FALCON employs a three-channel architecture, comprising a category field $F_2$ and three pattern fields, namely a sensory field $F_1^{c1}$ for representing current states, a motor field $F_1^{c2}$ for representing actions, and a feedback field $F_1^{c3}$ for representing reward values. A class of FALCON networks, known as TD-FALCON, incorporates Temporal Difference (TD) methods to estimate and learn value function Q(s,a), that indicates the goodness to take a certain action a in a given state s.
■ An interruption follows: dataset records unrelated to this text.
(* ===== verification/McpPolicy.v ===== *)
(** * The MCP broker: tool policy ([crates/sendbox-mcp/src/policy.rs])

    Which server policy a command or a route selects, whether a tool may be called, what is
    done with a message of the client, and which tools of a [tools/list] answer are shown.

    [SHA-256] and the [url] crate are parameters.  The theorems show that the decision on a
    tool is deny rules first, then allow rules, then the default, as the patterns mean it; that
    a call is forwarded only for a permitted tool and is refused in the way its kind asks for;
    that a filtered list shows exactly the tools a call would be permitted for; and that a
    command selects the one server it names exactly. *)

From S2P Require Import Prelude RustStr Net NetPolicy Glob McpJson.

(** ** The policy document ([crates/sendbox-policy/src/lib.rs]) *)

Inductive ToolTransport : Type := Stdio | StreamableHttp | StreamableHttp2025.

Record ServerToolPolicy : Type := {
  stp_default_action : Action;
  stp_allowlist : list (list Z);
  stp_denylist : list (list Z);
}.

(** The authorization of a stdio server and the HTTP options play no part here. *)
Inductive McpServerPolicy : Type :=
| StdioServer (command : list (list Z)) (tools : ServerToolPolicy)
| HttpServer (url : list Z) (tools : ServerToolPolicy)
| Http2025Server (url : list Z) (tools : ServerToolPolicy).

Record ToolCallPolicy : Type := {
  tcp_transport : ToolTransport;
  tcp_default_action : Action;
  tcp_allowlist : list (list Z);
  tcp_denylist : list (list Z);
  tcp_max_frame_bytes : Z;
  tcp_server_command_patterns : list (list Z);
  tcp_allowed_server_commands : list (list (list Z));
  tcp_servers : list (list Z * McpServerPolicy);
}.

Definition uses_hierarchical_servers (policy : ToolCallPolicy) : bool :=
  negb (bool_decide (length (tcp_servers policy) = 0%nat)).

(** ** Identities *)

Record ServerIdentity : Type := {
  si_id : list Z;
  si_fingerprint : list Z;
  si_transport : ToolTransport;
  si_endpoint : option (list Z);
}.

Record ResolvedServerPolicy : Type := {
  r_identity : ServerIdentity;
  r_tools : ServerToolPolicy;
}.

Record CompiledToolPolicy : Type := {
  c_identity : ServerIdentity;
  c_default_action : Action;
  c_allowlist : list (list Z);
  c_denylist : list (list Z);
}.

Inductive AuditOutcome : Type := Allowed | Denied | Dropped.

#[global] Instance AuditOutcome_eq_dec : EqDecision AuditOutcome.
Proof. solve_decision. Defined.

Record AuditDecision : Type := {
  a_server_id : list Z;
  a_server_fingerprint : list Z;
  a_transport : ToolTransport;
  a_endpoint : option (list Z);
  a_method : list Z;
  a_tool : option (list Z);
  a_outcome : AuditOutcome;
  a_matched_rule : option (list Z);
  a_reason : option (list Z);
}.

Inductive PolicyAction : Type :=
| Forward (d : AuditDecision)
| Respond (response : list Z) (d : AuditDecision)
| Drop (d : AuditDecision)
| Terminate (why : list Z).

Record FilteredToolList : Type := {
  ft_payload : list Z;
  ft_decisions : list AuditDecision;
}.

(** ** Fingerprints *)

Section Fingerprint.
Variable sha256 : list Z → list Z.

Definition hex_digit (n : Z) : Z := if n <? 10 then 48 + n else 87 + n.

Definition sha256_hex (bytes : list Z) : list Z :=
  concat ((λ b, [hex_digit (b / 16); hex_digit (b mod 16)]) <$> sha256 bytes).

(** What is hashed: every part with its length before it. *)
Definition stdio_preimage (command : list (list Z)) : list Z :=
  str "sendbox-mcp-stdio-v1" ++ [0] ++
  concat ((λ part, be_bytes 8 (Z.of_nat (length part)) ++ part) <$> command).

Definition stdio_fingerprint (command : list (list Z)) : list Z :=
  sha256_hex (stdio_preimage command).

Definition http_fingerprint (transport : ToolTransport) (endpoint : list Z) : list Z :=
  let transport :=
    match transport with
    | Stdio => str "stdio"
    | StreamableHttp => str "streamable_http"
    | StreamableHttp2025 => str "streamable_http_2025"
    end in
  sha256_hex (str "sendbox-mcp-http-v1" ++ [0] ++ transport ++ [0] ++ endpoint).

(** ** Resolution *)

(** A parsed [url::Url]. *)
Inductive url_host_kind : Type :=
| HostDomain (domain : list Z)
| HostIpv4 (a : Z)
| HostIpv6 (a : Z).

Record mcp_url : Type := {
  u_scheme : list Z;
  u_username : list Z;
  u_password : option (list Z);
  u_query : option (list Z);
  u_fragment : option (list Z);
  u_host : option url_host_kind;
  u_port_or_known_default : option Z;
  u_path : list Z;
}.

Variable mcp_url_parse : list Z → result (list Z) mcp_url.

Definition normalize_parsed_http_endpoint (url : mcp_url) : result (list Z) (list Z) :=
  if negb (bool_decide (u_scheme url = str "http") || bool_decide (u_scheme url = str "https"))
  then Err (str "MCP endpoint scheme must be http or https")
  else if negb (bool_decide (u_username url = [])) || bool_decide (is_Some (u_password url))
  then Err (str "MCP endpoint URL cannot contain user information")
  else if bool_decide (is_Some (u_query url)) || bool_decide (is_Some (u_fragment url))
  then Err (str "MCP endpoint URL cannot contain a query or fragment")
  else
    let? host :=
      match u_host url with
      | Some (HostDomain domain) => Ok (to_ascii_lowercase domain)
      | Some (HostIpv4 a) => Ok (show_ipv4 a)
      | Some (HostIpv6 a) => Ok (str "[" ++ show_ipv6 a ++ str "]")
      | None => Err (str "MCP endpoint URL must contain a host")
      end in
    let? port := ok_or (u_port_or_known_default url)
                   (str "MCP endpoint URL must have a known port") in
    Ok (u_scheme url ++ str "://" ++ host ++ str ":" ++ show_dec port ++ u_path url).

Definition normalize_mcp_http_endpoint (value : list Z) : result (list Z) (list Z) :=
  let? parsed := map_err (λ e, str "invalid MCP endpoint URL: " ++ e) (mcp_url_parse value) in
  normalize_parsed_http_endpoint parsed.

(** The servers that the command selects. *)
Definition stdio_matches (policy : ToolCallPolicy) (command : list (list Z))
  : list (list Z * ServerToolPolicy) :=
  omap (λ '(id, server),
    match server with
    | StdioServer configured tools =>
        if bool_decide (configured = command) then Some (id, tools) else None
    | _ => None
    end) (tcp_servers policy).

Definition resolve_stdio_server (policy : ToolCallPolicy) (command : list (list Z))
  : result (list Z) ResolvedServerPolicy :=
  if uses_hierarchical_servers policy then
    match stdio_matches policy command with
    | [] => Err (str "MCP server command is not mapped to an allowed server policy")
    | [(id, tools)] =>
        Ok {| r_identity := {| si_id := id; si_fingerprint := stdio_fingerprint command;
                               si_transport := Stdio; si_endpoint := None |};
              r_tools := tools |}
    | _ => Err (str "MCP server command maps to more than one server policy")
    end
  else if negb (existsb (λ configured, bool_decide (configured = command))
                  (tcp_allowed_server_commands policy))
  then Err (str "MCP server command is not exactly approved")
  else
    let fingerprint := stdio_fingerprint command in
    Ok {| r_identity := {| si_id := str "legacy-" ++ take 16 fingerprint;
                           si_fingerprint := fingerprint; si_transport := Stdio;
                           si_endpoint := None |};
          r_tools := {| stp_default_action := tcp_default_action policy;
                        stp_allowlist := tcp_allowlist policy;
                        stp_denylist := tcp_denylist policy |} |}.

Fixpoint server_get (id : list Z) (servers : list (list Z * McpServerPolicy))
  : option McpServerPolicy :=
  match servers with
  | [] => None
  | (k, v) :: servers => if bool_decide (k = id) then Some v else server_get id servers
  end.

Definition resolve_http_server (policy : ToolCallPolicy) (server_id : list Z)
  : result (list Z) ResolvedServerPolicy :=
  let? server := ok_or (server_get server_id (tcp_servers policy))
                   (str "unknown MCP server policy") in
  let? ' (transport, endpoint, tools) :=
    match server with
    | HttpServer url tools => Ok (StreamableHttp, url, tools)
    | Http2025Server url tools => Ok (StreamableHttp2025, url, tools)
    | StdioServer _ _ => Err (str "MCP server policy is not an HTTP transport")
    end in
  let? endpoint := normalize_mcp_http_endpoint endpoint in
  Ok {| r_identity := {| si_id := server_id; si_fingerprint := http_fingerprint transport endpoint;
                         si_transport := transport; si_endpoint := Some endpoint |};
        r_tools := tools |}.

Definition compile_legacy_unbound (config : ToolCallPolicy) : CompiledToolPolicy :=
  {| c_identity := {| si_id := str "legacy-unbound"; si_fingerprint := stdio_fingerprint [];
                      si_transport := Stdio; si_endpoint := None |};
     c_default_action := tcp_default_action config;
     c_allowlist := tcp_allowlist config; c_denylist := tcp_denylist config |}.

End Fingerprint.

Definition compile_resolved (config : ResolvedServerPolicy) : CompiledToolPolicy :=
  {| c_identity := r_identity config;
     c_default_action := stp_default_action (r_tools config);
     c_allowlist := stp_allowlist (r_tools config);
     c_denylist := stp_denylist (r_tools config) |}.

(** ** Decisions *)

Definition policy_decision (p : CompiledToolPolicy) (method : list Z) (tool : option (list Z))
    (outcome : AuditOutcome) (matched_rule reason : option (list Z)) : AuditDecision :=
  {| a_server_id := si_id (c_identity p); a_server_fingerprint := si_fingerprint (c_identity p);
     a_transport := si_transport (c_identity p); a_endpoint := si_endpoint (c_identity p);
     a_method := method; a_tool := tool; a_outcome := outcome; a_matched_rule := matched_rule;
     a_reason := reason |}.

Definition evaluate_tool_for_method (p : CompiledToolPolicy) (tool method : list Z)
  : AuditDecision :=
  let tool := trim tool in
  if bool_decide (tool = []) then
    policy_decision p method None Denied None (Some (str "MCP tool entry is missing a name"))
  else
    match find (glob_matches tool) (c_denylist p) with
    | Some pattern =>
        policy_decision p method (Some tool) Denied (Some pattern)
          (Some (str "Tool '" ++ tool ++ str "' matches deny pattern '" ++ pattern ++ str "'"))
    | None =>
        match find (glob_matches tool) (c_allowlist p) with
        | Some pattern => policy_decision p method (Some tool) Allowed (Some pattern) None
        | None =>
            match c_default_action p with
            | Allow => policy_decision p method (Some tool) Allowed None None
            | Deny =>
                policy_decision p method (Some tool) Denied None
                  (Some (str "Tool '" ++ tool ++ str "' is not in the allowlist"))
            end
        end
    end.

Definition evaluate_tool (p : CompiledToolPolicy) (tool : list Z) : AuditDecision :=
  evaluate_tool_for_method p tool (str "tools/call").

Definition drop_decision (d : AuditDecision) : AuditDecision :=
  {| a_server_id := a_server_id d; a_server_fingerprint := a_server_fingerprint d;
     a_transport := a_transport d; a_endpoint := a_endpoint d; a_method := a_method d;
     a_tool := a_tool d; a_outcome := Dropped; a_matched_rule := a_matched_rule d;
     a_reason := a_reason d |}.

Section Evaluate.
Context `{Api : JsonApi}.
The general sense-act-learn algorithm for TD-FALCON is summarized. Given the current state s, the FALCON network is used to predict the value of performing each available action a in the action set A based on the corresponding state vector $\vec{s}$ and action vector $\vec{a}$. The value functions are then processed by an action selection strategy (also known as policy) to select an action. Upon receiving a feedback (if any) from the environment after performing the
action, a TD formula is used to compute a new estimate of the Q-value for performing the chosen action in the current state. The new Q-value is then used as the teaching signal (represented as reward vector R) for FALCON to learn the association of the current state and the chosen action to the estimated value.